(* ===== verification/MimeHtml.v ===== *)
(** * Text out of HTML (packages/mime/src/html.ts)

    The preview of a message without a plain part: raw-text elements go with their content, tags and
    entities go next.  The scan looks for tags in the lower-cased text and cuts the text itself by the
    same indices. *)

From S2P Require Import Prelude JsString Text MimeEncoding MimeHeaders MimeFields.

(** ** Entities *)

(** A method of [Object.prototype], which an object literal inherits, printed. *)
Definition nativeText (n : jsstr) : jsstr := js "function " ++ n ++ js "() { [native code] }".

Definition INHERITED : list (jsstr * jsstr) :=
  (js "constructor", nativeText (js "Object")) ::
  map (fun n => (js n, nativeText (js n)))
    ["hasOwnProperty"; "isPrototypeOf"; "propertyIsEnumerable"; "toLocaleString"; "toString"; "valueOf"]%string.

(** [NAMED_ENTITIES[ent]], with what the object inherits under names of letters. *)
Definition NAMED_ENTITIES : list (jsstr * jsstr) :=
  [(js "amp", js "&"); (js "lt", js "<"); (js "gt", js ">"); (js "quot", [34]); (js "apos", [39]); (js "nbsp", js " ")] ++ INHERITED.

Definition lookupKey {A} (k : jsstr) (l : list (jsstr * A)) : option A := snd <$> find (fun p => p.1 === k) l.

Definition isHexDigit (c : Z) : bool := match hexDigit c with Some _ => true | None => false end.

(** [Number.parseInt(s, radix)] on digits of base 16, or up to the first unit that is no digit. *)
Definition parseHex (s : jsstr) : Z := fold_left (fun n c => n * 16 + default 0 (hexDigit c)) s 0.
Definition parseDec (s : jsstr) : option Z := match (spanChars isDigit s).1 with [] => None | d => Some (digitsVal d) end.

(** The value of a numeric reference, behind the [#]. *)
Definition numericCode (ent : jsstr) : option Z :=
  match ent with
  | 120 :: h | 88 :: h => Some (parseHex h)
  | _ => parseDec ent
  end.

(** An entity behind the ampersand: its text, and what follows the semicolon. *)
Definition matchEntity (s : jsstr) : option (jsstr * jsstr) :=
  match s with
  | 35 :: r =>
      let '(x, r') := match r with 120 :: t => ([120], t) | _ => ([], r) end in
      match spanChars isHexDigit r' with
      | ((_ :: _) as d, 59 :: t) => Some (35 :: x ++ d, t)
      | _ => None
      end
  | _ => match spanChars isAlpha s with ((_ :: _) as n, 59 :: t) => Some (n, t) | _ => None end
  end.

Definition entityText (ent : jsstr) : jsstr :=
  let whole := 38 :: ent ++ [59] in
  match ent with
  | 35 :: r =>
      match numericCode r with
      | Some code => if 0x10FFFF <? code then whole else unitsOf code
      | None => whole
      end
  | _ => default whole (lookupKey ent NAMED_ENTITIES)
  end.

Fixpoint decodeEntities (fuel : nat) (s : jsstr) : jsstr :=
  match fuel, s with
  | S f, 38 :: r =>
      match matchEntity r with
      | Some (ent, t) => entityText ent ++ decodeEntities f t
      | None => 38 :: decodeEntities f r
      end
  | S f, c :: r => c :: decodeEntities f r
  | _, _ => []
  end.

Definition decodeHtmlEntities (s : jsstr) : jsstr := decodeEntities (length s) s.

(** ** Raw-text elements *)

Definition RAW_TEXT_TAGS : list jsstr := [js "script"; js "style"].

Definition indexFrom (p s : jsstr) (i : nat) : option nat := (fun j => (i + j)%nat) <$> indexOfStr p (drop i s).

(** [CLOSE_TAIL] at a place: where it ends. *)
Definition closeTail (lower : jsstr) (i : nat) : option nat :=
  match trimStart (drop i lower) with
  | 62 :: t => Some (length lower - length t)%nat
  | _ => None
  end.

Fixpoint rawTextEnd (fuel : nat) (lower tag : jsstr) (at_ : nat) : option nat :=
  match fuel with
  | O => None
  | S f =>
      let close := js "</" ++ tag in
      match indexFrom close lower at_ with
      | None => None
      | Some idx =>
          match closeTail lower (idx + length close) with
          | Some e => Some e
          | None => rawTextEnd f lower tag (idx + length close)
          end
      end
  end.

Definition findRawTextEnd (lower tag : jsstr) (from : nat) : option nat := rawTextEnd (S (length lower)) lower tag from.

(** [s.slice(a, b)] for [a <= b], and empty otherwise. *)
Definition slice (s : jsstr) (a b : nat) : jsstr := take (b - a) (drop a s).

Definition rawTagAt (lower : jsstr) (lt : nat) : option jsstr := find (fun t => startsWith t (drop (S lt) lower)) RAW_TEXT_TAGS.

(** The loop: [exhausted] holds the tags no block of which ends any more. *)
Fixpoint rawBlocks (fuel : nat) (html lower : jsstr) (exhausted : list jsstr) (plain i : nat) : jsstr :=
  match fuel with
  | O => drop plain html
  | S f =>
      match indexFrom [60] lower i with
      | None => drop plain html
      | Some lt =>
          match rawTagAt lower lt with
          | None => rawBlocks f html lower exhausted plain (S lt)
          | Some tag =>
              if existsb (fun t => t === tag) exhausted then rawBlocks f html lower exhausted plain (S lt)
              else match findRawTextEnd lower tag lt with
                   | None => rawBlocks f html lower (tag :: exhausted) plain (S lt)
                   | Some e => slice html plain lt ++ [SP] ++ rawBlocks f html lower exhausted e e
                   end
          end
      end
  end.

Definition removeRawTextBlocks (html : jsstr) : jsstr :=
  let lower := toLowerCase html in rawBlocks (S (length lower)) html lower [] 0 0.

(** ** Tags *)

Fixpoint tagLoop (fuel : nat) (html : jsstr) (plain i : nat) : jsstr :=
  match fuel with
  | O => drop plain html
  | S f =>
      match indexFrom [60] html i with
      | None => drop plain html
      | Some lt =>
          match indexFrom [62] html (S lt) with
          | None => drop plain html
          | Some gt => slice html plain lt ++ [SP] ++ tagLoop f html (S gt) (S gt)
          end
      end
  end.

Definition removeTags (html : jsstr) : jsstr := tagLoop (S (length html)) html 0 0.

Definition stripHtml (html : jsstr) : jsstr :=
  trim (collapseWs false (decodeHtmlEntities (removeTags (removeRawTextBlocks html)))).

Example stripHtml_ex1 : stripHtml (js "<p>a &lt;b&#x3e;</p><SCRIPT>x</script ><b>c</b> </scriptX<style>d</style>e <f") = js "a <b> c </scriptX e <f".
Proof. vm_compute. reflexivity. Qed.

(** ** Remembering that a tag is exhausted changes nothing *)

(** The same scan without the memory. *)
Fixpoint rawBlocksRef (fuel : nat) (html lower : jsstr) (plain i : nat) : jsstr :=
  match fuel with
  | O => drop plain html
  | S f =>
      match indexFrom [60] lower i with
      | None => drop plain html
      | Some lt =>
          match rawTagAt lower lt ≫= fun tag => findRawTextEnd lower tag lt with
          | None => rawBlocksRef f html lower plain (S lt)
          | Some e => slice html plain lt ++ [SP] ++ rawBlocksRef f html lower e e
          end
      end
  end.

Definition occurs (p s : jsstr) (j : nat) : Prop := startsWith p (drop j s) = true.

Lemma indexFrom_None p s i : p <> [] -> indexFrom p s i = None -> forall j, (i <= j)%nat -> ~ occurs p s j.
Proof.
  intros Hp H%fmap_None j Hj Ho. unfold occurs in Ho. pose proof (indexOfStr_None _ _ (j - i) H) as Hf.
  rewrite drop_drop in Hf. replace (i + (j - i))%nat with j in Hf by lia. congruence.
Qed.

Lemma indexFrom_Some p s i k : p <> [] -> indexFrom p s i = Some k -> (i <= k)%nat /\ (k + length p <= length s)%nat /\ occurs p s k /\ forall j, (i <= j < k)%nat -> ~ occurs p s j.
Proof.
  intros Hp (m & Hm & ->)%fmap_Some. destruct (indexOfStr_Some _ _ _ Hm) as [He _]. pose proof (indexOfStr_lt _ _ _ Hm) as Hl.
  rewrite length_drop in Hl. assert (0 < length p)%nat by (destruct p; cbn; [done|lia]). split; [lia|]. split; [lia|]. split.
  - unfold occurs. rewrite <- drop_drop, He. rewrite drop_app_length' by (rewrite length_take, length_drop; lia). apply startsWith_app.
  - intros j Hj Ho. unfold occurs in Ho. replace j with (i + (j - i))%nat in Ho by lia. rewrite <- drop_drop in Ho.
    destruct (indexOfStr_first p (drop i s) (j - i) Ho) as (x & Hx & Hle); [rewrite length_drop; lia|]. rewrite Hm in Hx. injection Hx as <-. lia.
Qed.

(** Two closing tags do not overlap. *)
Lemma occurs_apart q s k j : 60 ∉ q -> occurs (60 :: q) s k -> occurs (60 :: q) s j -> (k < j)%nat -> (k + S (length q) <= j)%nat.
Proof.
  intros Hq Hk Hj Hlt. destruct (Nat.le_gt_cases (k + S (length q)) j) as [|Hgt]; [done|]. exfalso.
  unfold occurs in *. apply startsWith_split in Hk, Hj. cbn [length] in Hk, Hj.
  assert (H1 : s !! j = Some 60) by (rewrite <- (Nat.add_0_r j), <- lookup_drop, Hj; done).
  assert (H2 : s !! j = q !! (j - k - 1)%nat).
  { replace j with (k + S (j - k - 1))%nat at 1 by lia. rewrite <- lookup_drop, Hk.
    change ((60 :: q) ++ ?x) with (60 :: q ++ x). change ((60 :: ?y) !! S ?n) with (y !! n). rewrite lookup_app_l by lia. done. }
  rewrite H1 in H2. apply Hq. apply list_elem_of_lookup. eauto.
Qed.

Section Ends.
Context (lower tag : jsstr) (Htag : 60 ∉ tag).
Abbreviation close := (js "</" ++ tag).

Lemma rawTextEnd_None fuel at_ : (length lower < fuel + at_)%nat -> rawTextEnd fuel lower tag at_ = None <->
  forall j, (at_ <= j)%nat -> occurs close lower j -> closeTail lower (j + length close) = None.
Proof.
  revert at_. induction fuel as [|f IH]; intros at_ Hf.
  - cbn. split; [|done]. intros _ j Hj Ho. unfold occurs in Ho. rewrite drop_ge in Ho by lia. done.
  - cbn [rawTextEnd]. destruct (indexFrom close lower at_) as [idx|] eqn:E.
    + destruct (indexFrom_Some close lower _ _ ltac:(done) E) as (H1 & H2 & H3 & H4).
      destruct (closeTail lower (idx + length close)) as [e|] eqn:Ec; [split; [done|]; intros H; by rewrite (H idx) in Ec|].
      assert (Hc2 : length close = S (S (length tag))) by done. rewrite IH by lia. split.
      * intros H j Hj Ho. destruct (Nat.lt_trichotomy j idx) as [Hlt|[->|Hgt]]; [by destruct (H4 j)|done|].
        apply H; [|done]. rewrite Hc2. apply (occurs_apart (47 :: tag) lower); [set_solver|done..].
      * intros H j Hj. apply H. lia.
    + split; [|done]. intros _ j Hj Ho. by destruct (indexFrom_None close lower _ ltac:(done) E j Hj).
Qed.

Lemma findRawTextEnd_mono i j : (i <= j)%nat -> findRawTextEnd lower tag i = None -> findRawTextEnd lower tag j = None.
Proof.
  intros Hij. unfold findRawTextEnd. rewrite !rawTextEnd_None by lia. intros H k Hk. apply H. lia.
Qed.
End Ends.

Lemma trimStart_length s : (length (trimStart s) <= length s)%nat.
Proof. induction s as [|c s IH]; [done|]. cbn. destruct (isWs c); cbn; lia. Qed.

Lemma closeTail_ge lower i e : closeTail lower i = Some e -> (i <= e)%nat.
Proof.
  unfold closeTail. intros H. pose proof (trimStart_length (drop i lower)) as Hl. rewrite length_drop in Hl.
  destruct (trimStart (drop i lower)) as [|c t]; [done|]. repeat case_match; try done. injection H as <-. cbn in Hl. lia.
Qed.

Lemma rawTextEnd_ge fuel lower tag i e : rawTextEnd fuel lower tag i = Some e -> (i <= e)%nat.
Proof.
  revert i. induction fuel as [|f IH]; intros i; [done|]. cbn [rawTextEnd]. destruct (indexFrom _ lower i) as [idx|] eqn:E; [|done].
  destruct (indexFrom_Some (js "</" ++ tag) lower _ _ ltac:(done) E) as (H1 & _). destruct (closeTail _ _) as [e'|] eqn:Ec.
  - intros [= <-]. apply closeTail_ge in Ec. lia.
  - intros H%IH. lia.
Qed.

Lemma rawTag_plain lower lt tag : rawTagAt lower lt = Some tag -> 60 ∉ tag.
Proof.
  unfold rawTagAt. intros [H _]%find_some. cbn in H. destruct H as [<-|[<-|[]]]; vm_compute; set_solver.
Qed.

(** The scan that remembers which tags are exhausted, and so stays linear, gives the text the scan
    without the memory gives. *)
Theorem html_memory_exact fuel html lower plain i : rawBlocks fuel html lower [] plain i = rawBlocksRef fuel html lower plain i.
Proof.
  enough (H : forall exhausted, Forall (fun t => 60 ∉ t /\ findRawTextEnd lower t i = None) exhausted ->
    rawBlocks fuel html lower exhausted plain i = rawBlocksRef fuel html lower plain i) by (apply H; constructor).
  revert plain i. induction fuel as [|f IH]; intros plain i ex Hex; [done|]. cbn [rawBlocks rawBlocksRef].
  destruct (indexFrom [60] lower i) as [lt|] eqn:Elt; [|done]. destruct (indexFrom_Some [60] _ _ _ ltac:(done) Elt) as (Hle & _).
  assert (Hmono : forall k, (i <= k)%nat -> Forall (fun t => 60 ∉ t /\ findRawTextEnd lower t k = None) ex).
  { intros k Hk. eapply Forall_impl; [exact Hex|]. cbn. intros t [H1 H2]. split; [done|]. by eapply findRawTextEnd_mono. }
  destruct (rawTagAt lower lt) as [tag|] eqn:Etag; cbn [mbind option_bind]; [|apply IH, Hmono; lia].
  pose proof (rawTag_plain _ _ _ Etag) as Hplain. destruct (existsb (fun t => t === tag) ex) eqn:Eex.
  - apply existsb_exists in Eex as (t & Hin%list_elem_of_In & ->%seqb_eq). pose proof (Hmono lt Hle) as Hlt. rewrite Forall_forall in Hlt.
    destruct (Hlt _ Hin) as [_ ->]. apply IH, Hmono. lia.
  - destruct (findRawTextEnd lower tag lt) as [e|] eqn:Ee.
    + do 2 f_equal. apply IH, Hmono. apply rawTextEnd_ge in Ee. lia.
    + apply IH. constructor; [|apply Hmono; lia]. split; [done|]. eapply findRawTextEnd_mono; [done| |done]. lia.
Qed.

(** ** Where the code falls short *)

(** A name the table inherits is not a named entity. *)
Lemma html_entity_inherits : stripHtml (js "&constructor;") = js "function Object() { [native code] }".
Proof. vm_compute. reflexivity. Qed.

(** A letter whose lower case is longer (U+0130) shifts the indices: the content of the element shows. *)
Lemma html_script_leaks : stripHtml (replicate 12 304 ++ js "<script>secret</script>") = replicate 12 304 ++ js " secr".
Proof. vm_compute. reflexivity. Qed.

::::::

**What is required:**
Pull out all lines of the data with the string "INHERITED".

**Result of the task:**
Definition INHERITED : list (jsstr * jsstr) :=
  [(js "amp", js "&"); (js "lt", js "<"); (js "gt", js ">"); (js "quot", [34]); (js "apos", [39]); (js "nbsp", js " ")] ++ INHERITED.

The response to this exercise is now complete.